Items listed in a dataset
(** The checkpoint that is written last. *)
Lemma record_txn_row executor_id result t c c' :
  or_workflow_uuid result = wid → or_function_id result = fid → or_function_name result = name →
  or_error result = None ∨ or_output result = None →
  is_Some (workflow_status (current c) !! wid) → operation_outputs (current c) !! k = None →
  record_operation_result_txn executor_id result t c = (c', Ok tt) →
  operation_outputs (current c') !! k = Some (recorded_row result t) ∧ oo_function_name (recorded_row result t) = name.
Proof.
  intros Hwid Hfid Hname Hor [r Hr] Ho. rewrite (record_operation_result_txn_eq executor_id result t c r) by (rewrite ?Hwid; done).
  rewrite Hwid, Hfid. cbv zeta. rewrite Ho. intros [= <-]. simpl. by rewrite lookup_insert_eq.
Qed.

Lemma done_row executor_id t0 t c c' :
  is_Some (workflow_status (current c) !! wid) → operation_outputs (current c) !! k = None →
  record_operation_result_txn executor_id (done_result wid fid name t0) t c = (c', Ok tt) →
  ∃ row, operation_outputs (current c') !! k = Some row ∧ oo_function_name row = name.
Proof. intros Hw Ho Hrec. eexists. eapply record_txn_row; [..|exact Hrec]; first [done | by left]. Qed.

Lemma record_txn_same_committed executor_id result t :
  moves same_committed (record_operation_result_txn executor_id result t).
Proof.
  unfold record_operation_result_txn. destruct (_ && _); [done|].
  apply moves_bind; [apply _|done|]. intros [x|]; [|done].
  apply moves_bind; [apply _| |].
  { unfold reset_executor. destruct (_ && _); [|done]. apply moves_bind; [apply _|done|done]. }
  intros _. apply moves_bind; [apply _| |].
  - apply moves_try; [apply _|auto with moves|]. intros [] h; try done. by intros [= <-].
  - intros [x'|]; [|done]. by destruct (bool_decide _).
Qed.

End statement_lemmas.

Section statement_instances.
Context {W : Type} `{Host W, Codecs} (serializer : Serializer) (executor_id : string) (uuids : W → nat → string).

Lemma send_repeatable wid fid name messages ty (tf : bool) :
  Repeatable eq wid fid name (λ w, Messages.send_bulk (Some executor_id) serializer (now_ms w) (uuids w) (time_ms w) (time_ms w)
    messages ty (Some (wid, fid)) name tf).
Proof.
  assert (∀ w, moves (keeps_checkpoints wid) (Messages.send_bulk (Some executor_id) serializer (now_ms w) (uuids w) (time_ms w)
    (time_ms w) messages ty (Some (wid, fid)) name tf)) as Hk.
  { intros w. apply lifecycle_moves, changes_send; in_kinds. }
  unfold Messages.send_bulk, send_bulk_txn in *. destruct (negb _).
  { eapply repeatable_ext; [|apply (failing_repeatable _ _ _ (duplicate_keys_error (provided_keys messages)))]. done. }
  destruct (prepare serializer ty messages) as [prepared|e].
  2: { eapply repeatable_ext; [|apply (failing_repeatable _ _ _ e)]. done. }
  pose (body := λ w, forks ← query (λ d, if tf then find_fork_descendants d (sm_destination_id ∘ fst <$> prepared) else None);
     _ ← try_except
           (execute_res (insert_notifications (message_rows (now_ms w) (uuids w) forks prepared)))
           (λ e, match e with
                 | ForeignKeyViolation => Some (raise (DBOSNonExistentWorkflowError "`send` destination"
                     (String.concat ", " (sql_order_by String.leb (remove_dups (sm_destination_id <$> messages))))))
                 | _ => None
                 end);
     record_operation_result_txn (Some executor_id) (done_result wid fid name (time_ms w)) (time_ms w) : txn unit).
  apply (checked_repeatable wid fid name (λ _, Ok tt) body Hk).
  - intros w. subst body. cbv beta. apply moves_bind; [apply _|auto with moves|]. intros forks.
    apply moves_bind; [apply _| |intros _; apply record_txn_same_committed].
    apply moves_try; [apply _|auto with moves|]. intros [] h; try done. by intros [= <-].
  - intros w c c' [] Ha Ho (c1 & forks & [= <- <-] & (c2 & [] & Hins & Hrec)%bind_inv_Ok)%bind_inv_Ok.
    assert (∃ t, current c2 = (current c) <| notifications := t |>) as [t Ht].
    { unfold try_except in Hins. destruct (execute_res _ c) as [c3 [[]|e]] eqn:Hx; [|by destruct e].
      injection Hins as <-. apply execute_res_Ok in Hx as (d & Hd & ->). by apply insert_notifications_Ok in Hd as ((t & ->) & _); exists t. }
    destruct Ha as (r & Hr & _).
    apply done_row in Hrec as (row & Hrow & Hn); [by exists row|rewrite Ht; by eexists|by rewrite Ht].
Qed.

▶ _TASK DESCRIPTION_: For the word "Hwid", count the lines of the data that contain it and state only that count.

▶ _TASK OUTPUT_: 2